6.              a) Il résulte des considérants qui précèdent que le recours doit être admis pour constatation inexacte ou incomplète des faits pertinents, que la décision attaquée doit être annulée et que la cause doit être renvoyée à l'OAI pour nouvelle décision.

 

              b) En dérogation à l'art. 61 let. a LPGA, la procédure de recours en matière de contestations portant sur l'octroi ou le refus de prestations de l'AI devant le tribunal cantonal des assurances est soumise à des frais de justice ; le montant des frais est fixé en fonction de la charge liée à la procédure, indépendamment de la valeur litigieuse, et doit se situer entre 200 et 1'000 fr. (art. 69 al. 1bis LAI).
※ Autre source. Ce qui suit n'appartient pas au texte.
(** X1: at one clock reading the windows are nested: what '1h' returns is
    a sublist of what '6h' returns, which is a sublist of what '24h'
    returns, then '7d', then 'all'. *)
Theorem filter_windows_nested history now :
  sublist (filterHistoryByTimeRange history "1h" now)
          (filterHistoryByTimeRange history "6h" now)
  ∧ sublist (filterHistoryByTimeRange history "6h" now)
            (filterHistoryByTimeRange history "24h" now)
  ∧ sublist (filterHistoryByTimeRange history "24h" now)
            (filterHistoryByTimeRange history "7d" now)
  ∧ sublist (filterHistoryByTimeRange history "7d" now)
            (filterHistoryByTimeRange history "all" now).
Proof.
  assert (H1 : ("1h", 3600000) ∈ windows) by (unfold windows; repeat constructor).
  assert (H6 : ("6h", 21600000) ∈ windows) by (unfold windows; repeat constructor).
  assert (H24 : ("24h", 86400000) ∈ windows) by (unfold windows; repeat constructor).
  assert (H7 : ("7d", 604800000) ∈ windows) by (unfold windows; repeat constructor).
  split; [apply (filter_window_mono _ _ _ _ _ _ H1 H6); lia|].
  split; [apply (filter_window_mono _ _ _ _ _ _ H6 H24); lia|].
  split; [apply (filter_window_mono _ _ _ _ _ _ H24 H7); lia|].
  rewrite (filter_window _ _ _ _ H7). unfold filterHistoryByTimeRange; simpl.
  rewrite <- array_filter_is_filter. apply array_filter_sublist.
Qed.

(** X2: filtering is idempotent: filtering a result again with the same
    token at the same clock reading changes nothing, whatever the token. *)
Theorem filter_idempotent history timeRange now :
  filterHistoryByTimeRange
    (filterHistoryByTimeRange history timeRange now) timeRange now
  = filterHistoryByTimeRange history timeRange now.
Proof.
  rewrite !filter_as_list_filter.
  by apply (list_filter_narrow _ _ history).
Qed.

(** X3: the filter works entry by entry: filtering a concatenation gives
    the concatenation of the filtered parts, whatever the token. *)
Theorem filter_app history1 history2 timeRange now :
  filterHistoryByTimeRange (history1 ++ history2) timeRange now
  = (filterHistoryByTimeRange history1 timeRange now
     ++ filterHistoryByTimeRange history2 timeRange now)%list.
Proof. rewrite !filter_as_list_filter. apply List.filter_app. Qed.

(** X4: entries only age out: when the clock has advanced, the result for
    the same history and token is a sublist of the earlier result. *)
Theorem filter_ages_out history timeRange now (later : Z) :
  now ≤ later →
  sublist (filterHistoryByTimeRange history timeRange later)
          (filterHistoryByTimeRange history timeRange now).
Proof.
  intros Hle. rewrite !filter_as_list_filter.
  apply list_filter_sublist_mono. intros x _.
  case_decide; [done|].
  destruct (cutoff_shape timeRange) as [(d & _ & Hc)|Hc]; rewrite !Hc.
  - rewrite !gt_finite, !Z.ltb_lt. lia.
  - done.
Qed.

(** X5: on a history ordered by [startTime], oldest first, the result is a
    suffix of the history: the filter cuts off a front part and keeps the
    rest, whatever the token. *)
Theorem filter_sorted_suffix history timeRange now :
  Sorted (λ a b, startTime a ≤ startTime b) history →
  filterHistoryByTimeRange history timeRange now `suffix_of` history.
Proof.
  intros Hs. apply Sorted_StronglySorted in Hs;
    [|intros a b c Hab Hbc; lia].
  rewrite filter_as_list_filter.
  set (f := λ item : WorkflowProfile,
              if decide (timeRange = "all") then true
              else Js.gt (Js.Finite (startTime item)) (cutoff timeRange now)).
  assert (Hmono : ∀ x y, startTime x ≤ startTime y → f x = true → f y = true).
  { intros x y Hxy. unfold f. case_decide; [done|].
    destruct (cutoff_shape timeRange) as [(d & _ & Hc)|Hc]; rewrite !Hc.
    - rewrite !gt_finite, !Z.ltb_lt. lia.
    - done. }
  clearbody f.
  induction Hs as [|x l Hl IH Hx]; simpl; [done|].
  destruct (f x) eqn:Hkeep.
  - assert (Hall : List.filter f l = l).
    { apply list_filter_id_iff. intros y Hy.
      rewrite Forall_forall in Hx. apply (Hmono x y); [by apply Hx|done]. }
    by rewrite Hall.
  - by apply suffix_cons_r.
Qed.

(** X6: two windows in a row act as the narrower one, in either order. *)
Theorem filter_compose_windows history (t1 t2 : string) (d1 d2 : Z) now :
  (t1, d1) ∈ windows → (t2, d2) ∈ windows → d1 ≤ d2 →
  filterHistoryByTimeRange (filterHistoryByTimeRange history t2 now) t1 now
    = filterHistoryByTimeRange history t1 now
  ∧ filterHistoryByTimeRange (filterHistoryByTimeRange history t1 now) t2 now
    = filterHistoryByTimeRange history t1 now.
Proof.
  intros H1 H2 Hle.
  rewrite (filter_window _ _ _ _ H1), (filter_window _ _ _ _ H2).
  rewrite (filter_window _ _ _ now H1), (filter_window _ _ _ now H2).
  apply list_filter_narrow. intros x _. rewrite !Z.ltb_lt. lia.
Qed.

(** X7: a token that names a property object literals inherit ('valueOf',
    'constructor', '__proto__', ...) makes the cut-off NaN, and the result
    is empty for every history and every clock reading. *)
Theorem filter_inherited_empty history timeRange now :
  Js.inherited timeRange = true →
  cutoff timeRange now = Js.NaN
  ∧ filterHistoryByTimeRange history timeRange now = [].
Proof.
  intros Hinh. destruct (inherited_no_own _ Hinh) as [Hown Hne].
  pose proof (cutoff_inherited _ now Hown Hinh) as Hc.
  split; [done|]. by apply filter_nan_cutoff.
Qed.

(** X8: with a window token the filter returns the whole history exactly
    when every entry started after the cut-off, and nothing exactly when no
    entry did; an entry that started at the cut-off itself is dropped. *)
Theorem filter_window_extremes history timeRange (d : Z) now :
  (timeRange, d) ∈ windows →
  (filterHistoryByTimeRange history timeRange now = history
     ↔ ∀ item, item ∈ history → now - d < startTime item)
  ∧ (filterHistoryByTimeRange history timeRange now = []
     ↔ ∀ item, item ∈ history → startTime item ≤ now - d).
Proof.
  intros Hw. rewrite (filter_window _ _ _ _ Hw).
  rewrite list_filter_id_iff, list_filter_nil_iff. split.
  - split; intros H item Hin; specialize (H item Hin).
    + by apply Z.ltb_lt.
    + by apply Z.ltb_lt.
  - split; intros H item Hin; specialize (H item Hin).
    + by apply Z.ltb_ge.
    + by apply Z.ltb_ge.
Qed.

(** X9: no token other than 'all' reaches further back than seven days:
    the result is always a sublist of what '7d' returns. *)
Theorem filter_never_beyond_week history timeRange now :
  timeRange ≠ "all" →
  sublist (filterHistoryByTimeRange history timeRange now)
          (filterHistoryByTimeRange history "7d" now).
Proof.
  intros Hne.
  assert (H7 : ("7d", 604800000) ∈ windows) by (unfold windows; repeat constructor).
  rewrite (filter_window _ _ _ _ H7), filter_as_list_filter.
  apply list_filter_sublist_mono. intros x _.
  rewrite decide_False by done.
  destruct (cutoff_shape timeRange) as [(d & Hd & Hc)|Hc]; rewrite Hc.
  - rewrite gt_finite, !Z.ltb_lt. lia.
  - done.
Qed.

(** X10: the filter reads nothing but [startTime]: it commutes with any
    change of the entries that keeps their [startTime]. *)
Theorem filter_reads_only_startTime
    (change : WorkflowProfile → WorkflowProfile) history timeRange now :
  (∀ item, startTime (change item) = startTime item) →
  filterHistoryByTimeRange (map change history) timeRange now
    = map change (filterHistoryByTimeRange history timeRange now).
Proof.
  intros Hsame. rewrite !filter_as_list_filter.
  set (f := λ item : WorkflowProfile,
              if decide (timeRange = "all") then true
              else Js.gt (Js.Finite (startTime item)) (cutoff timeRange now)).
  assert (Hf : ∀ x, f (change x) = f x).
  { intros x. unfold f. by rewrite Hsame. }
  clearbody f.
  induction history as [|x l IH]; simpl; [done|].
  rewrite Hf, IH. by destruct (f x).
Qed.

(** X11: the array returned is the input array itself exactly for the token
    'all'; for every other token it is a new array, at an address that was
    not in use, and the store grows by that one array. *)
Theorem filter_returns_alias_only_for_all
    (σ : store) (a : nat) items timeRange now :
  σ !! a = Some items →
  let after := filterHistoryByTimeRange_ref σ a timeRange now in
  (after.2 = a ↔ timeRange = "all")
  ∧ (timeRange = "all" → after.1 = σ)
  ∧ (timeRange ≠ "all" →
       σ !! after.2 = None ∧ length after.1 = S (length σ)).
Proof.
  intros Ha after. apply lookup_lt_Some in Ha.
  unfold after, filterHistoryByTimeRange_ref, alloc.
  case_decide; simpl.
  - split; [done|]. split; [done|]. intros Hne. done.
  - split; [split; [lia|done]|]. split; [done|]. intros _.
    split; [by apply lookup_ge_None|]. rewrite length_app. simpl. lia.
Qed.

(** X4 with the clock moving from 10,000,000 to 12,000,000. *)
Lemma filter_ages_out_witness :
  10000000 ≤ 12000000
  ∧ sublist
      (filterHistoryByTimeRange
         [entry "a" 8200000; entry "b" 9900000] "1h" 12000000)
      (filterHistoryByTimeRange
         [entry "a" 8200000; entry "b" 9900000] "1h" 10000000).
Proof.
  assert (H : 10000000 ≤ 12000000) by lia.
  split; [exact H|].
  exact (filter_ages_out [entry "a" 8200000; entry "b" 9900000] "1h"
           10000000 12000000 H).
Defined.

(** X5 on a sorted history of three entries. *)
Lemma filter_sorted_suffix_witness :
  Sorted (λ a b, startTime a ≤ startTime b)
    [entry "a" 2800000; entry "b" 8200000; entry "c" 9900000]
  ∧ filterHistoryByTimeRange
      [entry "a" 2800000; entry "b" 8200000; entry "c" 9900000]
      "1h" 10000000
    `suffix_of` [entry "a" 2800000; entry "b" 8200000; entry "c" 9900000].
Proof.
  assert (H : Sorted (λ a b, startTime a ≤ startTime b)
                [entry "a" 2800000; entry "b" 8200000; entry "c" 9900000]).
  { repeat constructor; simpl; lia. }
  split; [exact H|].
  exact (filter_sorted_suffix _ "1h" 10000000 H).
Defined.

(** X6 with '1h' inside '24h'. *)
Lemma filter_compose_windows_witness :
  ("1h", 3600000) ∈ windows ∧ ("24h", 86400000) ∈ windows
  ∧ 3600000 ≤ 86400000
  ∧ filterHistoryByTimeRange
      (filterHistoryByTimeRange
         [entry "a" 2800000; entry "b" 8200000] "24h" 10000000)
      "1h" 10000000
    = filterHistoryByTimeRange
        [entry "a" 2800000; entry "b" 8200000] "1h" 10000000.
Proof.
  assert (H1 : ("1h", 3600000) ∈ windows) by (unfold windows; repeat constructor).
  assert (H2 : ("24h", 86400000) ∈ windows)
    by (unfold windows; repeat constructor).
  assert (Hle : 3600000 ≤ 86400000) by lia.
  split; [exact H1|]. split; [exact H2|]. split; [exact Hle|].
  exact (proj1 (filter_compose_windows
                  [entry "a" 2800000; entry "b" 8200000]
                  "1h" "24h" 3600000 86400000 10000000 H1 H2 Hle)).
Defined.

(** X7 at the inherited name 'constructor'. *)
Lemma filter_inherited_empty_witness :
  Js.inherited "constructor" = true
  ∧ filterHistoryByTimeRange [entry "a" 2000] "constructor" 1000 = [].
Proof.
  assert (H : Js.inherited "constructor" = true) by reflexivity.
  split; [exact H|].
  exact (proj2 (filter_inherited_empty [entry "a" 2000] "constructor" 1000 H)).
Defined.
En l’espèce, il convient d’arrêter les frais à 400 fr. et de les mettre à charge de l’OAI, qui succombe (art. 49 al. 1 LPA-VD).

 

              A cet égard, il n'est pas nécessaire de statuer sur la requête d'assistance judiciaire présentée par la recourante, les frais judiciaires dont elle demande l’exemption étant à la charge de l’intimé.

 

              c) Il ne se justifie pas d’allouer des dépens, puisque la recourante n’a pas agi avec l'assistance d'un mandataire professionnel (art. 61 let. g LPGA ; 55 LPA-VD).

 

 

 

 

 

 

Par ces motifs,

la Cour des assurances sociales

prononce :

 

              I.              Le recours est admis.

 

              II.              La décision rendue le 21 août 2018 par l’Office de l’assurance-invalidité pour le canton de Vaud est annulée, la cause étant renvoyée à cet office pour complément d’instruction dans le sens des considérants puis nouvelle décision.

 

              III.              Les frais judiciaires, arrêtés à 400 fr. (quatre cents francs), sont mis à la charge de l’Office de l’assurance-invalidité pour le canton de Vaud.

 

              IV.              Il n’est pas alloué de dépens.

 

 

Le président :               La greffière :

 

 

Du

 

              L'arrêt qui précède, dont la rédaction a été approuvée à huit clos, est notifié à :

 

‑              M.________, à [...],

‑              Office de l’assurance-invalidité pour le canton de Vaud, à Vevey,

-              Office fédéral des assurances sociales, à Berne,

 

par l'envoi de photocopies.

 

 

 

 

 

 

              Le présent arrêt peut faire l'objet d'un recours en matière de droit public devant le Tribunal fédéral au sens des art. 82 ss LTF (loi du 17 juin 2005 sur le Tribunal fédéral ; RS 173.110), cas échéant d'un recours constitutionnel subsidiaire au sens des art. 113 ss LTF. Ces recours doivent être déposés devant le Tribunal fédéral (Schweizerhofquai 6, 6004 Lucerne) dans les trente jours qui suivent la présente notification (art. 100 al. 1 LTF).